INSTRUCTIONS FOR THE TASK :: The first line of the data below and every line after it, through the one with "Definition stored (w", must be transcribed without change.

MATERIAL FOR THIS EXERCISE ::
(** The instants of the scenario: 03:30 and 04:05 in Moscow on 2024-06-02. *)
Definition moscow_0330 : Z := dt_make 2024 6 2 0 30 0 - EPOCH_WALL.
Definition moscow_0405 : Z := dt_make 2024 6 2 1 5 0 - EPOCH_WALL.

(** A date as [strftime('%Y-%m-%d')] writes it. *)
Definition iso_date (y m d : Z) : list N :=
  zero_pad 4 y ++ [45%N] ++ zero_pad 2 m ++ [45%N] ++ zero_pad 2 d.

(** The digits of a year are read back as the year. *)
Definition year_reads_back (y : Z) : bool :=
  match zero_pad 4 y with
  | [a; b; c; d] =>
      match decimal_char a, decimal_char b, decimal_char c, decimal_char d with
      | Some a', Some b', Some c', Some d' =>
          100 * (10 * a' + b') + (10 * c' + d') =? y
      | _, _, _, _ => false
      end
  | _ => false
  end.

(** The month and day of a date are read back. *)
Definition month_day_read_back (md : Z * Z) : bool :=
  let '(m, d) := md in
  match @month_day_groups basic_unicode ([45%N] ++ zero_pad 2 m ++ [45%N] ++ zero_pad 2 d) with
  | Some (m', d', []) => (m' =? m) && (d' =? d)
  | _ => false
  end.

Definition range_from_1 (n : Z) : list Z := map Z.of_nat (seq 1 (Z.to_nat n)).

(** The last ten of a list of turns. *)
Definition last_ten {A} (l : list A) : list A := drop (length l - 10) l.

(** The turns stored for a user. *)
Definition stored (w : world) (user_id : Z) : list pydict :=
  default [] (conversation_memory w !! user_id).

(** One call of [_add_to_memory], and a sequence of calls. *)
Record append := {
  ap_env : env;
  ap_user : Z;
  ap_role : list N;
  ap_content : list N;
  ap_extra : option pydict;
}.

Definition turn_of (a : append) : pydict :=
  new_entry (ap_env a) (ap_role a) (ap_content a) (ap_extra a).

Definition run_append (w : world) (a : append) : world :=
  snd (_add_to_memory (ap_env a) (ap_user a) (ap_role a) (ap_content a) (ap_extra a) w).

Definition run_appends (appends : list append) (w : world) : world :=
  fold_left run_append appends w.

Definition turns_for (user_id : Z) (appends : list append) : list pydict :=
  map turn_of (filter (fun a => ap_user a = user_id) appends).

(** A backend that does not answer in time. *)
Definition offline : request -> result response :=
  fun _ => Raise (Exn ReqReadTimeout (u "Read timed out. (read timeout=10)")).

(** A backend that answers the intent [show_summary] for today. *)
Definition answering : request -> result response :=
  fun _ => Ok {| status_code := 200; body := example_envelope |}.

(** A server on UTC at POSIX time [t]. *)
Definition env_at (t : Z) (backend : request -> result response) : env :=
  {| clock := t; server_zone := fixed_offset 0; session_post := backend |}.

Definition moscow_settings : day_settings :=
  {| timezone := u "Europe/Moscow"; day_end_hour := 4 |}.

(** Twelve turns of user 7. *)
Definition twelve_appends : list append :=
  map (fun n => {| ap_env := env_at (moscow_0330 + n) offline; ap_user := 7;
                   ap_role := if Z.even n then u "bot" else u "user";
                   ap_content := u "turn " ++ str_of_int n; ap_extra := None |})
      [1; 2; 3; 4; 5; 6; 7; 8; 9; 10; 11; 12].
(** X21. Once [deactivatePackage] has succeeded the package takes no
    more bookings: [checkAvailability] answers 400 and no [createBooking]
    for it succeeds or writes anything, while the bookings it already has
    and the other packages stay as they were. For an unknown id it throws
    the ORM's error and writes nothing. *)
Theorem X21_deactivatePackage (id : Z) (s : Store) :
  (findById TravelPackage.id id (travelPackages s) = None ->
   deactivatePackage id s = (Throw (mkError None "Record to update not found."), s))
  /\ (forall p, findById TravelPackage.id id (travelPackages s) = Some p ->
      let s' := snd (deactivatePackage id s) in
      fst (deactivatePackage id s) = Ok (setIsActive false p)
      /\ bookings s' = bookings s
      /\ customers s' = customers s
      /\ payments s' = payments s
      /\ (forall other, other <> id ->
            findById TravelPackage.id other (travelPackages s')
            = findById TravelPackage.id other (travelPackages s))
      /\ (forall participants,
            checkAvailability id participants s'
            = (Throw (mkError (Some 400) "Travel package is not available"), s'))
      /\ (forall data code, bd_packageId data = id ->
            exists e, createBooking data code s' = (Throw e, s'))).
Proof.
  split.
  - intros Hp. unfold deactivatePackage, travelPackage_update. unfold_monad. cbv beta.
    now rewrite Hp.
  - intros p Hp s'. subst s'. unfold deactivatePackage.
    rewrite (travelPackage_update_found s id _ p Hp).
    cbn [fst snd bookings customers payments travelPackages setTravelPackages].
    destruct (findById_key _ _ _ _ Hp) as [_ Hid].
    assert (Hfind : findById TravelPackage.id id
                      (updateById TravelPackage.id id (setIsActive false) (travelPackages s))
                    = Some (setIsActive false p)).
    { rewrite findById_updateById by reflexivity. rewrite Hp. cbn [option_map].
      now rewrite Hid, Z.eqb_refl. }
    split; [reflexivity|]. split; [reflexivity|]. split; [reflexivity|].
    split; [reflexivity|]. split; [|split].
    + intros other Hne. rewrite findById_updateById by reflexivity.
      destruct (findById TravelPackage.id other (travelPackages s)) as [q|] eqn:Hq;
        [|reflexivity].
      cbn [option_map]. destruct (findById_key _ _ _ _ Hq) as [_ Hqid].
      replace (TravelPackage.id q =? id) with false; [reflexivity|].
      symmetry. apply Z.eqb_neq. congruence.
    + intros n. rewrite checkAvailability_run.
      cbn [travelPackages setTravelPackages]. rewrite Hfind. reflexivity.
    + intros data code Hd. rewrite createBooking_run.
      cbn [travelPackages customers setTravelPackages]. rewrite Hd, Hfind.
      cbn [TravelPackage.isActive setIsActive].
      destruct (findById Customer.id _ _); eexists; reflexivity.
Qed.

Lemma X21_deactivatePackage_witness :
  (forall participants,
     checkAvailability 1 participants (snd (deactivatePackage 1 emptyStore))
     = (Throw (mkError (Some 400) "Travel package is not available"),
        snd (deactivatePackage 1 emptyStore)))
  /\ deactivatePackage 9 emptyStore
     = (Throw (mkError None "Record to update not found."), emptyStore).
Proof.
  split.
  - destruct (proj2 (X21_deactivatePackage 1 emptyStore) baliTrip eq_refl)
      as (_ & _ & _ & _ & _ & H & _).
    exact H.
  - apply (proj1 (X21_deactivatePackage 9 emptyStore)). reflexivity.
Defined.

Lemma filter_count_pos (P : Booking.t -> bool) (rows : list Booking.t) (b : Booking.t) :
  In b rows -> P b = true -> (Z.of_nat (List.length (filter P rows)) >? 0) = true.
Proof.
  intros Hin HP. apply Z.gtb_lt.
  assert (H : In b (filter P rows)) by (apply filter_In; auto).
  destruct (filter P rows); [contradiction | cbn [List.length]; lia].
Qed.

Lemma filter_count_zero (P : Booking.t -> bool) (rows : list Booking.t) :
  (forall b, In b rows -> P b = false) ->
  (Z.of_nat (List.length (filter P rows)) >? 0) = false.
Proof.
  intros H. induction rows as [|r rows IH]; [reflexivity|].
  cbn [filter]. rewrite (H r (or_introl eq_refl)). apply IH.
  intros b Hb. apply H. now right.
Qed.
(** ** The schedule flow of main *)

Lemma schedule_flow_invalid w :
  String.eqb (nth 4 (cin w) EmptyString) "oil" = false →
  String.eqb (nth 4 (cin w) EmptyString) "engine" = false →
  schedule_flow w =
    Throw (invalid_argument "Invalid service type")
      (set_cin (drop 5 (cin w)) (set_cout (cout w ++ prompts) w)).
Proof.
  destruct w as [c h i o e]. cbn [cin cout].
  destruct i as [|l1 [|l2 [|l3 [|l4 [|l5 rest]]]]]; cbn [nth];
    intros Hoil Hengine;
    unfold schedule_flow, bind, print_cout, getline, throw, set_cout, set_cin;
    cbn [cin cout center heap cerr drop];
    rewrite ?Hoil, ?Hengine; rewrite <- !app_assoc; reflexivity.
Qed.

(** ** The scenario, evaluated *)

Example scenario_registry :
  appointments (center scenario_world) = [0; 1] ∧
  (getStatus 0 ;; getStatus 1) scenario_world = Ret "Scheduled" scenario_world.
Proof. split; reflexivity. Qed.

Example scenario_cout :
  cout scenario_world =
    [ "Notification for Alice: Appointment scheduled for 01-01-2025" +:+ endl;
      "Notification for Bob: Appointment scheduled for 02-01-2025" +:+ endl;
      endl +:+ "Vehicle: KA01" +:+ endl +:+ "Client: Alice" +:+
      endl +:+ "Service: Standard Oil Change Service" +:+
      endl +:+ "Date: 01-01-2025" +:+ endl +:+ "Status: In Progress" +:+ endl;
      endl +:+ "Vehicle: KA01" +:+ endl +:+ "Client: Bob" +:+
      endl +:+ "Service: Engine Repair: gasket" +:+
      endl +:+ "Date: 02-01-2025" +:+ endl +:+ "Status: Scheduled" +:+ endl ].
Proof. reflexivity. Qed.

Example bike_request :
  schedule_flow (initial_world bike_input) =
    Throw (invalid_argument "Invalid service type")
      (set_cout prompts (initial_world [])).
Proof. reflexivity. Qed.

(** * The claims *)

(** C1.  In every world reached from the start of the program by calls of
    [addAppointment] (accepted or rejected), [progressState] and
    [viewAppointments], every pointer of the registry is valid and no two
    stored appointments have the same vehicle number and the same
    scheduled date. *)
Theorem registry_keys_distinct input evs w :
  trace (initial_world input) evs w →
  ∃ l, stored w = Some l ∧
       NoDup (map key l) ∧
       ∀ i j a b, l !! i = Some a → l !! j = Some b →
                  vehicleNumber a = vehicleNumber b →
                  scheduledDate a = scheduledDate b → i = j.
Proof.
  intros Htr.
  destruct (trace_registry_inv [] _ _ _ (registry_inv_initial input) Htr)
    as (l & Hl & _ & Hnd).
  exists l. split; [done|]. split; [done|].
  intros i j a b Hi Hj Hv Hd.
  eapply NoDup_lookup; [exact Hnd| |].
  - rewrite list_lookup_fmap, Hi. reflexivity.
  - rewrite list_lookup_fmap, Hj. cbn. unfold key. by rewrite Hv, Hd.
Qed.
(** * ultimatepython/classes/iterator_class.py

    A shallow embedding of the depth-first traversal of the employee
    graph, in its two realisations: the class [EmployeeIterator] (the
    caller calls [__next__]) and the generator function
    [employee_generator] (the consumer pulls, the body suspends at
    [yield]).

    Python objects are mutable and may refer to themselves
    ([hacker.direct_reports.append(hacker)] in [main]), so an employee
    is not a Rocq tree: employees live in an object store and refer to
    one another by reference. *)

From stdpp Require Import gmap strings list fin_maps fin_sets relations.

#[local] Set Warnings "-clear-no-such-hyp,-register-all".

(** * Part I: the program *)

(** ** Objects *)

(** A reference to an object (its identity, [id(obj)] in Python). *)
Abbreviation ref := nat (only parsing).

(** [class Employee]: the three attributes set by [Employee.__init__].
    [direct_reports] holds references: order matters, an entry may
    repeat, and it may point back to the employee itself. *)
Record Employee := {
  name : string;
  title : string;
  direct_reports : list ref;
}.

(** The employees allocated so far, by reference. *)
Abbreviation heap := (gmap nat Employee) (only parsing).

(** ** Exceptions *)

(** The exception classes the module meets: Python's own hierarchy above
    [RuntimeError], [StopIteration] and [IndexError], and the module's
    [class IterationError(RuntimeError)]. *)
Inductive exc_class :=
  | BaseException
  | Exception
  | RuntimeError
  | StopIteration
  | LookupError
  | IndexError
  | IterationError.

Global Instance exc_class_eq_dec : EqDecision exc_class.
Proof. solve_decision. Defined.

(** The base class written in each [class] statement
    ([class IterationError(RuntimeError)]). *)
Definition base_class (c : exc_class) : option exc_class :=
  match c with
  | BaseException => None
  | Exception => Some BaseException
  | RuntimeError => Some Exception
  | StopIteration => Some Exception
  | LookupError => Some Exception
  | IndexError => Some LookupError
  | IterationError => Some RuntimeError
  end.

(** [issubclass c d], walking up the base classes; the hierarchy is at
    most four links deep, so [depth] links are enough. *)
Fixpoint issubclass_upto (depth : nat) (c d : exc_class) : bool :=
  if decide (c = d) then true
  else match depth with
       | 0 => false
       | S k => match base_class c with
                | Some b => issubclass_upto k b d
                | None => false
                end
       end.

Definition issubclass (c d : exc_class) : bool := issubclass_upto 4 c d.

(** An exception instance: its class and the arguments it was built with. *)
Record exn := {
  exn_class : exc_class;
  exn_args : list string;
}.

Global Instance exn_eq_dec : EqDecision exn.
Proof. solve_decision. Defined.

Definition isinstance (e : exn) (c : exc_class) : bool :=
  issubclass (exn_class e) c.

(** [except c:] handles [e] exactly when [e] is an instance of [c]. *)
Definition handler_catches (c : exc_class) (e : exn) : bool := isinstance e c.

(** [raise StopIteration]: the class is instantiated with no argument. *)
Definition stop_iteration : exn :=
  {| exn_class := StopIteration; exn_args := [] |}.

(** [IterationError("Cyclic loop detected")]. *)
Definition cyclic_loop_detected : exn :=
  {| exn_class := IterationError; exn_args := ["Cyclic loop detected"%string] |}.

(** What [[].pop()] raises. *)
Definition pop_from_empty_list : exn :=
  {| exn_class := IndexError; exn_args := ["pop from empty list"%string] |}.

(** How a call ends: it returns (or yields) a value, or raises. *)
Inductive outcome (A : Type) :=
  | Return (a : A)
  | Raise (e : exn).
Arguments Return {A} a.
Arguments Raise {A} e.

(** ** Python lists used as stacks *)

(** [l.pop()]: removes and returns the last item; [None] on an empty list
    (where Python raises [IndexError]). *)
Definition pop {A : Type} (l : list A) : option (list A * A) :=
  match reverse l with
  | [] => None
  | x :: r => Some (reverse r, x)
  end.

(** [l.append(x)]. *)
Definition append {A : Type} (l : list A) (x : A) : list A := l ++ [x].

(** [for report in reports: to_visit.append(report)]. *)
Definition append_all {A : Type} (to_visit reports : list A) : list A :=
  foldl append to_visit reports.

(** ** The iterator class *)

Module EmployeeIterator.

(** The attributes of an instance, by value. *)
Record t := {
  employees_to_visit : list ref;
  employees_visited : gset string;
}.

(** [EmployeeIterator(employee)]. *)
Definition __init__ (employee : ref) : t :=
  {| employees_to_visit := [employee]; employees_visited := ∅ |}.

(** [__iter__]: the iterator is its own iterator. *)
Definition __iter__ (self : t) : t := self.

(** [__next__]: how the call ends and the instance after it. The result is
    [None] only when the popped reference is not allocated in [h], which
    no Python program can bring about. *)
Definition __next__ (h : heap) (self : t) : option (outcome ref * t) :=
  match employees_to_visit self with
  | [] => Some (Raise stop_iteration, self)
  | _ :: _ =>
    match pop (employees_to_visit self) with
    | None => Some (Raise pop_from_empty_list, self)
    | Some (rest, employee) =>
      let popped :=
        {| employees_to_visit := rest;
           employees_visited := employees_visited self |} in
      match h !! employee with
      | None => None
      | Some e =>
        if decide (name e ∈ employees_visited self)
        then Some (Raise cyclic_loop_detected, popped)
        else Some (Return employee,
                   {| employees_to_visit := append_all rest (direct_reports e);
                      employees_visited := employees_visited self ∪ {[name e]} |})
      end
    end
  end.

End EmployeeIterator.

SOLUTION TO THIS PROBLEM ::
(** The instants of the scenario: 03:30 and 04:05 in Moscow on 2024-06-02. *)
Definition moscow_0330 : Z := dt_make 2024 6 2 0 30 0 - EPOCH_WALL.
Definition moscow_0405 : Z := dt_make 2024 6 2 1 5 0 - EPOCH_WALL.

(** A date as [strftime('%Y-%m-%d')] writes it. *)
Definition iso_date (y m d : Z) : list N :=
  zero_pad 4 y ++ [45%N] ++ zero_pad 2 m ++ [45%N] ++ zero_pad 2 d.

(** The digits of a year are read back as the year. *)
Definition year_reads_back (y : Z) : bool :=
  match zero_pad 4 y with
  | [a; b; c; d] =>
      match decimal_char a, decimal_char b, decimal_char c, decimal_char d with
      | Some a', Some b', Some c', Some d' =>
          100 * (10 * a' + b') + (10 * c' + d') =? y
      | _, _, _, _ => false
      end
  | _ => false
  end.

(** The month and day of a date are read back. *)
Definition month_day_read_back (md : Z * Z) : bool :=
  let '(m, d) := md in
  match @month_day_groups basic_unicode ([45%N] ++ zero_pad 2 m ++ [45%N] ++ zero_pad 2 d) with
  | Some (m', d', []) => (m' =? m) && (d' =? d)
  | _ => false
  end.

Definition range_from_1 (n : Z) : list Z := map Z.of_nat (seq 1 (Z.to_nat n)).

(** The last ten of a list of turns. *)
Definition last_ten {A} (l : list A) : list A := drop (length l - 10) l.

(** The turns stored for a user. *)
Definition stored (w : world) (user_id : Z) : list pydict :=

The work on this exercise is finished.